> _Try it_:
A complete answer includes every line below with the word "finishes".

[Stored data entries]
(* ===== verification/AlertConditions.v ===== *)
(** * Alert conditions

    [services/alertConditions/index.ts] and [registry.ts]: a tree of conditions is read
    from JSON, validated, scanned for retired types, and evaluated against a device.  The
    leaves are evaluated at once, and finish in any order: [order] is the order in which
    they did.  The handlers of the condition types query the database and are parameters
    of the registry; numbers are the JSON numbers. *)
From S2P Require Import Prelude JsText.
From stdpp Require Import base tactics list list_numbers strings gmap pretty.
From Stdlib Require Import ZArith Lia.

Module Conditions.

(** ** The registry *)

Record Subject := mkSubject { sj_key : string; sj_status : string }.
Record ConditionResult := mkResult {
  cr_passed : bool; cr_description : string; cr_actualValue : option json; cr_dataAvailable : option bool;
  cr_subjects : option (list Subject) }.

Record ConditionHandler := mkHandler {
  h_type : string; h_aliases : list string; h_evaluate : json → ConditionResult; h_validate : json → string → list string }.
Definition Registry : Type := gmap string ConditionHandler.

Definition register (handler : ConditionHandler) (handlers : Registry) : Registry :=
  foldl (λ hs alias, <[alias := handler]> hs) (<[h_type handler := handler]> handlers) (h_aliases handler).

(** [cond.type], as a key and as text. *)
Definition type_of (cond : json) : option string := jstring (jget "type" cond).
Definition type_text (cond : json) : string :=
  match jget "type" cond with Some (JStr s) => s | Some JNull => "null" | Some _ => "?" | None => "undefined" end.

Section registry.
Context (handlers : Registry).

Definition handler_of (cond : json) : option ConditionHandler := type_of cond ≫= λ t, handlers !! t.
Definition registry_evaluate (cond : json) : ConditionResult :=
  match handler_of cond with
  | Some h => h_evaluate h cond
  | None => mkResult false ("Unknown condition type: " +:+ type_text cond) None None None
  end.
Definition registry_validate (cond : json) (path : string) : list string :=
  match handler_of cond with
  | Some h => h_validate h cond path
  | None => [path +:+ ".type: Unknown condition type '" +:+ type_text cond +:+ "'"]
  end.
Definition getRegisteredTypes : list string := (map_to_list handlers).*1.
End registry.

(** ** Trees *)

Inductive RootCondition :=
| Leaf (condition : json)
| Group (all : bool) (conditions : list RootCondition).   (* [logic === 'and'] *)

Definition has (k : string) (j : json) : bool := bool_decide (is_Some (jget k j)).
Definition isConditionGroup (j : json) : bool := has "logic" j && has "conditions" j.
Definition is_and (j : json) : bool := bool_decide (jstring (jget "logic" j) = Some "and").

(** The tree the evaluator walks; [None]: it throws, on a primitive or on a group whose
    [conditions] is not an array. *)
Fixpoint read (j : json) : option RootCondition :=
  match j with
  | JObj l =>
      if isConditionGroup j then
        (fix find (l : list (string * json)) : option RootCondition :=
           match l with
           | [] => None
           | (k, v) :: l' =>
               if String.eqb k "conditions" then
                 match v with
                 | JArr cs => Group (is_and j) <$>
                     (fix reads (cs : list json) : option (list RootCondition) :=
                        match cs with
                        | [] => Some []
                        | c :: cs' => match read c, reads cs' with Some t, Some ts => Some (t :: ts) | _, _ => None end
                        end) cs
                 | _ => None
                 end
               else find l'
           end) l
      else Some (Leaf j)
  | JArr _ => Some (Leaf j)
  | _ => None
  end.
Definition reads (cs : list json) : option (list RootCondition) :=
  foldr (λ c acc, match read c, acc with Some t, Some ts => Some (t :: ts) | _, _ => None end) (Some []) cs.

(** Falsy conditions, an array, an object, anything else. *)
Inductive Root := no_conditions | bad_format | unreadable | root (t : RootCondition).
Definition root_condition (conditions : option json) : Root :=
  match conditions with
  | None | Some JNull | Some (JBool false) | Some (JNum 0) | Some (JStr "") => no_conditions
  | Some (JArr cs) => match reads cs with Some ts => root (Group true ts) | None => unreadable end
  | Some (JObj l) => match read (JObj l) with Some t => root t | None => unreadable end
  | Some _ => bad_format
  end.

Fixpoint leaves (t : RootCondition) : list json :=
  match t with
  | Leaf c => [c]
  | Group _ ts => (fix go (ts : list RootCondition) : list json := match ts with [] => [] | x :: ts' => leaves x ++ go ts' end) ts
  end.

(** ** Evaluation *)

(** A slot of [leafActualValues]. *)
Record Slot := mkSlot { sl_type : option string; sl_actualValue : option json }.
Record Accumulator := mkAcc {
  met : list string; notMet : list string; leafActualValues : list Slot; sawUnknown : bool; acc_subjects : option (list Subject) }.

Definition is_number (j : json) : bool := match j with JNum _ | JFrac _ => true | _ => false end.
Definition number (o : option json) : option json := match o with Some j => if is_number j then Some j else None | None => None end.

(** The slots are reserved in the order of the tree, before any leaf finishes. *)
Definition reserve (ls : list json) : Accumulator :=
  mkAcc [] [] ((λ c, mkSlot (type_of c) None) <$> ls) false None.

(** A leaf finishes: the continuation after its [await]. *)
Definition settle (n : nat) (r : ConditionResult) (acc : Accumulator) : Accumulator :=
  mkAcc (if cr_passed r then met acc ++ [cr_description r] else met acc)
    (if cr_passed r then notMet acc else notMet acc ++ [cr_description r])
    (alter (λ s, match number (cr_actualValue r) with Some v => mkSlot (sl_type s) (Some v) | None => s end) n (leafActualValues acc))
    (sawUnknown acc || bool_decide (cr_dataAvailable r = Some false))
    (cr_subjects r).

Definition pickPrimaryActualValue (candidates : list Slot) : option json :=
  let value s := number (sl_actualValue s) in
  let metric s := match sl_type s with Some t => String.eqb t "threshold" || String.eqb t "metric" | None => false end in
  match list_find (λ s, metric s = true ∧ is_Some (value s)) candidates with
  | Some (_, s) => value s
  | None => list_find (λ s, is_Some (value s)) candidates ≫= λ x, value x.2
  end.

(** Whether the tree holds, from the answers of its leaves in order, and the answers left. *)
Fixpoint holds (t : RootCondition) (rs : list ConditionResult) : bool * list ConditionResult :=
  match t with
  | Leaf _ => match rs with r :: rs' => (cr_passed r, rs') | [] => (false, []) end
  | Group all ts =>
      (fix go (ts : list RootCondition) (rs : list ConditionResult) : bool * list ConditionResult :=
         match ts with
         | [] => (all, rs)
         | x :: ts' => let '(b, rs1) := holds x rs in let '(b', rs2) := go ts' rs1 in
                       (if all then b && b' else b || b', rs2)
         end) ts rs
  end.

(** The first leaf that compares a value: [operator in cond] and a numeric [value]. *)
Definition isThresholdLike (c : json) : bool := has "operator" c && bool_decide (is_Some (number (jget "value" c))).
Definition findFirstThreshold (t : RootCondition) : option json := snd <$> list_find (λ c, isThresholdLike c = true) (leaves t).

Definition METRIC_NAME_MAP : list (string * string) :=
  [("cpu", "cpuPercent"); ("cpuPercent", "cpuPercent"); ("ram", "ramPercent"); ("ramPercent", "ramPercent"); ("memory", "ramPercent");
   ("disk", "diskPercent"); ("diskPercent", "diskPercent"); ("processCount", "processCount"); ("processes", "processCount")].
Definition normalizeMetricName (metric : string) : option string :=
  snd <$> List.find (λ p, String.eqb p.1 metric) METRIC_NAME_MAP.

Definition getOperatorDisplay (operator : string) : string :=
  match List.find (λ p, String.eqb p.1 operator) [("gt", ">"); ("gte", ">="); ("lt", "<"); ("lte", "<="); ("eq", "="); ("neq", "!=")] with
  | Some p => p.2
  | None => operator
  end.

Record Context := mkContext {
  cx_metric : option string; cx_actualValue : option json; cx_threshold : option json; cx_operator : option string;
  cx_durationMinutes : option json }.
Definition no_context : Context := mkContext None None None None None.

(** [latest]: the columns of the newest sample of the device. *)
Definition context_of (t : RootCondition) (primary : option json) (latest : string → option json) : Context :=
  match findFirstThreshold t with
  | Some c =>
      let metric := truthy (jstring (jget "metric" c)) in
      mkContext metric
        (match primary with Some v => Some v | None => (metric ≫= normalizeMetricName) ≫= latest end)
        (jget "value" c) (getOperatorDisplay <$> jstring (jget "operator" c)) (jget "durationMinutes" c)
  | None => mkContext None primary None None None
  end.

Record EvaluationResult := mkEvaluation {
  er_triggered : bool; er_met : list string; er_notMet : list string; er_unknown : bool; er_subjects : option (list Subject);
  er_context : Context }.

(** [answers]: the result of each leaf, in the order of the tree. *)
Definition evaluate_tree (t : RootCondition) (answers : list ConditionResult) (order : list nat) (latest : string → option json)
    : EvaluationResult :=
  let acc := foldl (λ acc n, match answers !! n with Some r => settle n r acc | None => acc end) (reserve (leaves t)) order in
  mkEvaluation (holds t answers).1 (met acc) (notMet acc) (sawUnknown acc)
    (match t with Leaf _ => acc_subjects acc | Group _ _ => None end)
    (context_of t (pickPrimaryActualValue (leafActualValues acc)) latest).

(** The schedule gives the order in which the leaves of a tree finish; [None]: it throws. *)
Definition evaluateConditions (evaluate : json → ConditionResult) (conditions : option json) (schedule : nat → list nat)
    (latest : string → option json) : option EvaluationResult :=
  match root_condition conditions with
  | no_conditions => Some (mkEvaluation false [] ["No conditions defined"] true None no_context)
  | bad_format => Some (mkEvaluation false [] ["Invalid conditions format"] true None no_context)
  | unreadable => None
  | root t => Some (evaluate_tree t (evaluate <$> leaves t) (schedule (length (leaves t))) latest)
  end.

(** [evaluateAutoResolveConditions]: whether to resolve. *)
Definition evaluateAutoResolveConditions (evaluate : json → ConditionResult) (conditions : option json) (schedule : nat → list nat)
    (latest : string → option json) : option bool :=
  match root_condition conditions with
  | no_conditions => Some false
  | _ => er_triggered <$> evaluateConditions evaluate conditions schedule latest
  end.

(** ** Validation *)

Section validate.
Context (handlers : Registry).

Fixpoint validateSingle (cond : json) (path : string) : list string :=
  match cond with
  | JObj l =>
      if has "logic" cond then
        (if bool_decide (jstring (jget "logic" cond) = Some "and") || bool_decide (jstring (jget "logic" cond) = Some "or") then []
         else [path +:+ ".logic: Must be 'and' or 'or'"])
        ++ (fix find (l : list (string * json)) : list string :=
              match l with
              | [] => [path +:+ ".conditions: Must be an array"]
              | (k, v) :: l' =>
                  if String.eqb k "conditions" then
                    match v with
                    | JArr cs => (fix go (i : nat) (cs : list json) : list string :=
                                    match cs with
                                    | [] => []
                                    | c :: cs' => validateSingle c (path +:+ ".conditions[" +:+ pretty i +:+ "]") ++ go (S i) cs'
                                    end) 0%nat cs
                    | _ => [path +:+ ".conditions: Must be an array"]
                    end
                  else find l'
              end) l
      else if has "type" cond then registry_validate handlers cond path
      else [path +:+ ": Missing 'type' or 'logic' property"]
  | JArr _ => [path +:+ ": Missing 'type' or 'logic' property"]
  | _ => [path +:+ ": Must be an object"]
  end.

Definition validateConditions (conditions : option json) : list string :=
  match conditions with
  | None | Some JNull | Some (JBool false) | Some (JNum 0) | Some (JStr "") => ["Conditions cannot be empty"]
  | Some (JArr cs) => concat (imap (λ i c, validateSingle c ("conditions[" +:+ pretty i +:+ "]")) cs)
  | Some c => validateSingle c "conditions"
  end.
End validate.

(** ** Retired types *)

Definition MAX_CONDITION_DEPTH : nat := 10.
Definition MAX_CONDITION_NODES : nat := 2000.
Definition RETIRED_CONDITION_TYPES : list string := ["custom"].

Record Scan := mkScan { retired : list string; visited : nat; truncated : bool }.
Definition found (t : string) (s : Scan) : Scan :=
  if bool_decide (t ∈ retired s) then s else mkScan (retired s ++ [t]) (visited s) (truncated s).
Definition retired_type (j : json) : option string :=
  match type_of j with Some t => if bool_decide (t ∈ RETIRED_CONDITION_TYPES) then Some t else None | None => None end.

Fixpoint walk (node : json) (depth : nat) (s : Scan) : Scan :=
  match node with
  | JArr cs =>
      if (MAX_CONDITION_DEPTH <? depth)%nat then mkScan (retired s) (visited s) true
      else if (MAX_CONDITION_NODES <? S (visited s))%nat then mkScan (retired s) (S (visited s)) true
      else (fix go (cs : list json) (s : Scan) : Scan := match cs with [] => s | c :: cs' => go cs' (walk c depth s) end)
             cs (mkScan (retired s) (S (visited s)) (truncated s))
  | JObj l =>
      if (MAX_CONDITION_DEPTH <? depth)%nat then mkScan (retired s) (visited s) true
      else if (MAX_CONDITION_NODES <? S (visited s))%nat then mkScan (retired s) (S (visited s)) true
      else
        let s1 := mkScan (retired s) (S (visited s)) (truncated s) in
        (fix go (l : list (string * json)) (s : Scan) : Scan := match l with [] => s | (_, v) :: l' => go l' (walk v (S depth) s) end)
          l (match retired_type node with Some t => found t s1 | None => s1 end)
  | _ => s
  end.
Definition findRetiredConditionTypes (conditions : json) : Scan := walk conditions 0 (mkScan [] 0 false).

Definition conditionPayloadsFrom (value : json) : list json :=
  match value with JObj _ => option_list (jget "conditions" value) ++ option_list (jget "autoResolveConditions" value) | _ => [] end.

(** Which message, if any. *)
Inductive RetiredError := names_retired (types : list string) | too_large.
Definition retiredConditionTypeError (conditions : option json) : option RetiredError :=
  match conditions with
  | None | Some JNull => None
  | Some c => let s := findRetiredConditionTypes c in
              match retired s with
              | _ :: _ => Some (names_retired (retired s))
              | [] => if truncated s then Some too_large else None
              end
  end.

End Conditions.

> _Result of this exercise_:
(** The slots are reserved in the order of the tree, before any leaf finishes. *)
(** A leaf finishes: the continuation after its [await]. *)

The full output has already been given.